> [Exercise prompt]: Your answer should be one number: how many lines of the records hold the string "devB".

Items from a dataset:
========

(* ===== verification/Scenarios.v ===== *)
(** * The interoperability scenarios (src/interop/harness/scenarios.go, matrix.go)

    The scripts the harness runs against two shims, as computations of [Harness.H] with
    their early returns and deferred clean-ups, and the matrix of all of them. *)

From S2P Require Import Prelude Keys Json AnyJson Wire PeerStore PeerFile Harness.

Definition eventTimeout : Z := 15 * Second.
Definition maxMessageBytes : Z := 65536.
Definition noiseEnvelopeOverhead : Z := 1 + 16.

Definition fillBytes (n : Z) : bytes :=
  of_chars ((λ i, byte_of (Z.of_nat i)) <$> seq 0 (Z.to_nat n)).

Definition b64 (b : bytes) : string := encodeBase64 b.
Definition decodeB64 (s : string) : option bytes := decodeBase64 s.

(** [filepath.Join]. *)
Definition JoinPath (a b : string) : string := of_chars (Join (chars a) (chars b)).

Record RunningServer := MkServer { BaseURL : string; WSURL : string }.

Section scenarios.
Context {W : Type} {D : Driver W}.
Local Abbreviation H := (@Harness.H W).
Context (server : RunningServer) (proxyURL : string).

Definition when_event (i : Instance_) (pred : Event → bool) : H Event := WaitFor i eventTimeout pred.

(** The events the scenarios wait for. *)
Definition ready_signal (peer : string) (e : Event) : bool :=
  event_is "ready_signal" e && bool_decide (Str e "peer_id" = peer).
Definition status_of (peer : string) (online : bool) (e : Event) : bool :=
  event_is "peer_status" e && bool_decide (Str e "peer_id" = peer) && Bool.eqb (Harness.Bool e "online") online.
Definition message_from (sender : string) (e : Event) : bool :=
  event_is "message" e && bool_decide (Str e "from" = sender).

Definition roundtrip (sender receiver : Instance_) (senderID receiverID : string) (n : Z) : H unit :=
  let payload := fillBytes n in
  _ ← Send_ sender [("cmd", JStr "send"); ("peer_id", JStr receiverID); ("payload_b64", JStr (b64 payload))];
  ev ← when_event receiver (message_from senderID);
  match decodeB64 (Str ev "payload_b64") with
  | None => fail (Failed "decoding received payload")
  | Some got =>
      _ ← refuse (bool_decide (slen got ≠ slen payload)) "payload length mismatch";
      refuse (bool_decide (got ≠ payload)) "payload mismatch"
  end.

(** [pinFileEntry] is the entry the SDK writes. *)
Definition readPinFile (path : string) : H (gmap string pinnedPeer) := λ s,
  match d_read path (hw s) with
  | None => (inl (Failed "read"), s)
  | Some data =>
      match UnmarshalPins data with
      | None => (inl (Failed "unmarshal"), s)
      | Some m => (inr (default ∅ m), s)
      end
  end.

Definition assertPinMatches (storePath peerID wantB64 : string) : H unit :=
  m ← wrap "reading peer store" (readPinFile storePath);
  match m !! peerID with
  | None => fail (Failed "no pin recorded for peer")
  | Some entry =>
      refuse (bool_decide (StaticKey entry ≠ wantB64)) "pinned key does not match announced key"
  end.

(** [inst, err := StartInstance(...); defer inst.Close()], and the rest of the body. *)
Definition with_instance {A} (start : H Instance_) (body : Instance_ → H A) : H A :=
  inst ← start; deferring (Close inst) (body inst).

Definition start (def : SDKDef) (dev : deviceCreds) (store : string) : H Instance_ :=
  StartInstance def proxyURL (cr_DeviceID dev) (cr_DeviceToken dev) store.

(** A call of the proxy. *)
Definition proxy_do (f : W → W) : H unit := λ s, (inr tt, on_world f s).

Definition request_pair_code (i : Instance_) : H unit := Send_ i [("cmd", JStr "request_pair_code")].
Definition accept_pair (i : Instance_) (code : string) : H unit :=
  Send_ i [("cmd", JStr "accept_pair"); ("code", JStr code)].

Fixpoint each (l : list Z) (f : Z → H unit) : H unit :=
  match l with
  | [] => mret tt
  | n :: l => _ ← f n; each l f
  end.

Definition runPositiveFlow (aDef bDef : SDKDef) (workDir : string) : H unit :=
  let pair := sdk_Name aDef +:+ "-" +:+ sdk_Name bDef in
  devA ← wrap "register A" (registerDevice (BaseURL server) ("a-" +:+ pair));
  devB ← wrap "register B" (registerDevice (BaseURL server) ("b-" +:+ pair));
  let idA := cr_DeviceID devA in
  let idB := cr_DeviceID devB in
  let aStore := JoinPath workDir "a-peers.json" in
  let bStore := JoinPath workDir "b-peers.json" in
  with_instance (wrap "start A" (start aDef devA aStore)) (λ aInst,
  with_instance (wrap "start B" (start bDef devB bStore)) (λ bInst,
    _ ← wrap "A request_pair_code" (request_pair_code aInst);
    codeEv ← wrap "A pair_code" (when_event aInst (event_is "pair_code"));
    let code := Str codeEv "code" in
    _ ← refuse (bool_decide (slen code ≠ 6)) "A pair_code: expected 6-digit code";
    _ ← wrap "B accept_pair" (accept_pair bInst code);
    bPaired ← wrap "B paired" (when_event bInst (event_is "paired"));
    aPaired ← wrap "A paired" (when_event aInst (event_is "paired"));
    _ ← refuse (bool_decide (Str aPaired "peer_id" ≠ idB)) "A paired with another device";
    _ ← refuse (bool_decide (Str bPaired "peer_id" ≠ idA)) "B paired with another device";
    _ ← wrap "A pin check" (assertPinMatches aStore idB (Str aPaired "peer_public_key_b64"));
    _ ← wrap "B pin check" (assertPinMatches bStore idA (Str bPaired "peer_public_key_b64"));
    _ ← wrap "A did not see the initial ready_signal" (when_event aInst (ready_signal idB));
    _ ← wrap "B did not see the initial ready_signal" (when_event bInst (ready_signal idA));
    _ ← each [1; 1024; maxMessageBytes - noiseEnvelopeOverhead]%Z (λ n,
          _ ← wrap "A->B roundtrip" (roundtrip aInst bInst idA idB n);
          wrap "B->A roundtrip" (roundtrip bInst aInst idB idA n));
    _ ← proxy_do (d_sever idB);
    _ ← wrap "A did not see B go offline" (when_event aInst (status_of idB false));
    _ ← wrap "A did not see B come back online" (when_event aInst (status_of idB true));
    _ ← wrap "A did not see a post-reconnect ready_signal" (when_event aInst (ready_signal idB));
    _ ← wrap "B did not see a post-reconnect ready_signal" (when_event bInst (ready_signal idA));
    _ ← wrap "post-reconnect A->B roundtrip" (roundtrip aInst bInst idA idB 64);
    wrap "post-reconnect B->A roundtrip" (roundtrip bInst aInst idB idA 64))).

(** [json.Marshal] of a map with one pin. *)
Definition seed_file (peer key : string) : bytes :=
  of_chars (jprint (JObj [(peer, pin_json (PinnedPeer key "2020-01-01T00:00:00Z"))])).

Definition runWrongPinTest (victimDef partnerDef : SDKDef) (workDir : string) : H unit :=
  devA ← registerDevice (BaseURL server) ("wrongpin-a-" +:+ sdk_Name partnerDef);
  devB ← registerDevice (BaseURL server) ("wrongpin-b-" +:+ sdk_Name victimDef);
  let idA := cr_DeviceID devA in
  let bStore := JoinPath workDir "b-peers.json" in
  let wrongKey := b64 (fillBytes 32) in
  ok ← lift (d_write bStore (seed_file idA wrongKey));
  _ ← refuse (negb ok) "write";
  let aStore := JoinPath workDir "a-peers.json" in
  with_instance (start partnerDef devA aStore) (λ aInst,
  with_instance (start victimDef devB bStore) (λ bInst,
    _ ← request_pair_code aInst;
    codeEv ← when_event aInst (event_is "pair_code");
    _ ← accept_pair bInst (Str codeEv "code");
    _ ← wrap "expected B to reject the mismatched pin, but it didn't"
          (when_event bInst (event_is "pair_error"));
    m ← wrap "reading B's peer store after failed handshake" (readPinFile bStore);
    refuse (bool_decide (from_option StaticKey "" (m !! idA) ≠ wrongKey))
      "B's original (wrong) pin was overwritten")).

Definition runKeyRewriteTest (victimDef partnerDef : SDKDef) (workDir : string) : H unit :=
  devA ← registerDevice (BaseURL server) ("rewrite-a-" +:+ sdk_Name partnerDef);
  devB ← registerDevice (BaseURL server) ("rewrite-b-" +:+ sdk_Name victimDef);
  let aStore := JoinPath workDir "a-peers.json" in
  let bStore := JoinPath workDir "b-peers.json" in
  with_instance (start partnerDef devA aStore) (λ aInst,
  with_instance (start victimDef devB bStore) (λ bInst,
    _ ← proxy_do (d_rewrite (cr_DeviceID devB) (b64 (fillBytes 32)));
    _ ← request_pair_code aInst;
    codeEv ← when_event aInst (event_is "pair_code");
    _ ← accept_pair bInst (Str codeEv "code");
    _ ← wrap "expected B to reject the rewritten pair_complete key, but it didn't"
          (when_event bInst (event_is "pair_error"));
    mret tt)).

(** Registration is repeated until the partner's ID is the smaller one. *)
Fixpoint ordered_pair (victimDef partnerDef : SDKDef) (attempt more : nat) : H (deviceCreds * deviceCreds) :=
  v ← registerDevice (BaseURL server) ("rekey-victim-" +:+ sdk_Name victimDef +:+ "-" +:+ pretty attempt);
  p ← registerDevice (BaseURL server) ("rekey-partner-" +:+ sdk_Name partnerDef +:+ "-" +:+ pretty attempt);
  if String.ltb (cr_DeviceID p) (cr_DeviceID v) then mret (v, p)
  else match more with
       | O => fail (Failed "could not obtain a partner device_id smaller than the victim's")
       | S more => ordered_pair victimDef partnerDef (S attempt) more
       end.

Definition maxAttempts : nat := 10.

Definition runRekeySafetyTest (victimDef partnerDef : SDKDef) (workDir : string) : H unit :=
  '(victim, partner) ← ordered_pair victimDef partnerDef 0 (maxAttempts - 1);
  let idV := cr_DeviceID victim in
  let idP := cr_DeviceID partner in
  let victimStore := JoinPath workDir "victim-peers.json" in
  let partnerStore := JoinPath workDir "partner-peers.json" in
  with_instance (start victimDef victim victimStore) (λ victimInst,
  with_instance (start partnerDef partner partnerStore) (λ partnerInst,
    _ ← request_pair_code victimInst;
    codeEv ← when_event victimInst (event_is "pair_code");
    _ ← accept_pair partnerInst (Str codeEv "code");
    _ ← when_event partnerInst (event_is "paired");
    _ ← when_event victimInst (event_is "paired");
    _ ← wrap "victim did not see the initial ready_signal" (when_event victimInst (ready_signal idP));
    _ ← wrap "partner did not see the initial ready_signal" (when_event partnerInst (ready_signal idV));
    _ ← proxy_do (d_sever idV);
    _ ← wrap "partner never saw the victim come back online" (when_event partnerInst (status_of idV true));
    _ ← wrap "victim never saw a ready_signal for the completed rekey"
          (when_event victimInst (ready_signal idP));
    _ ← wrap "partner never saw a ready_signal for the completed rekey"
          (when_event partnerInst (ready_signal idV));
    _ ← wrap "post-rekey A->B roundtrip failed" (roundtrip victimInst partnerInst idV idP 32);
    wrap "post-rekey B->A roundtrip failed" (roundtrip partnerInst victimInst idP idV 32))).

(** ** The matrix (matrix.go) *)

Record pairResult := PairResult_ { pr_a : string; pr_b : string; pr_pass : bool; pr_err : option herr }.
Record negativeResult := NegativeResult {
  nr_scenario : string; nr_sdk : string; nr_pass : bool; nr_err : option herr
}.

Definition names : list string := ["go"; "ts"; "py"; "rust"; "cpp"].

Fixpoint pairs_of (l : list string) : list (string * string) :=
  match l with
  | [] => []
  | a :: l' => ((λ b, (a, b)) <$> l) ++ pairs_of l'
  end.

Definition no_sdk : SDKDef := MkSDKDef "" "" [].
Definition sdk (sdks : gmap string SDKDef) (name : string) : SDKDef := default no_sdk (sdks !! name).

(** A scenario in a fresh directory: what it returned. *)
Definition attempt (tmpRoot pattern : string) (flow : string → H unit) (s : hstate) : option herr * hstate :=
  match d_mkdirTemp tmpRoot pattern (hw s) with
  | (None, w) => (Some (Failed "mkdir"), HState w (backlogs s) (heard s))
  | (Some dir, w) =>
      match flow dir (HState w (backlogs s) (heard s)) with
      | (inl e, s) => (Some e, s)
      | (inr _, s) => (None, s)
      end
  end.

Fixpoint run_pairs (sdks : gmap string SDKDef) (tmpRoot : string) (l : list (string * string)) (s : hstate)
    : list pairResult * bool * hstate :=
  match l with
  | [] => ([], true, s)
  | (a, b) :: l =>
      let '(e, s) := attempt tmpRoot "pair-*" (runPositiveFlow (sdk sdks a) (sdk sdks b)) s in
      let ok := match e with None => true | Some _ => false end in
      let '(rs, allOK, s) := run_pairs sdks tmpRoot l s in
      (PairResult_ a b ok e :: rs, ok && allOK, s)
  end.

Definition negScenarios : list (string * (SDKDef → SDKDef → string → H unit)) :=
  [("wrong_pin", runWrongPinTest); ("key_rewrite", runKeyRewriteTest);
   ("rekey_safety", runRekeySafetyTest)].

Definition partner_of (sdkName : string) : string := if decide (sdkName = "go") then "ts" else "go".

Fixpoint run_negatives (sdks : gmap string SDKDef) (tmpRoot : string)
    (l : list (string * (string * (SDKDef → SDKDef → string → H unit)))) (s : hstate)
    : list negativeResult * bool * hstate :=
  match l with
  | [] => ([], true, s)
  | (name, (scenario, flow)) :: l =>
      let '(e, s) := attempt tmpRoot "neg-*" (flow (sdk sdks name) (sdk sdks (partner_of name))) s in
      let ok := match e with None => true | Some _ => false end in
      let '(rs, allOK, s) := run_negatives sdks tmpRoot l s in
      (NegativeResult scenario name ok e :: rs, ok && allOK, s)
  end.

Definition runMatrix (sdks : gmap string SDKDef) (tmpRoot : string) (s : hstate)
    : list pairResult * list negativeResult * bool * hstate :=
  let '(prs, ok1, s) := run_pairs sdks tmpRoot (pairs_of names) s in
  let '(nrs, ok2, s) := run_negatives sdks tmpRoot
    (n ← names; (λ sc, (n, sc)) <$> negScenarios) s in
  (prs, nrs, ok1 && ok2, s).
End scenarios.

========

> [Worked solution]: 8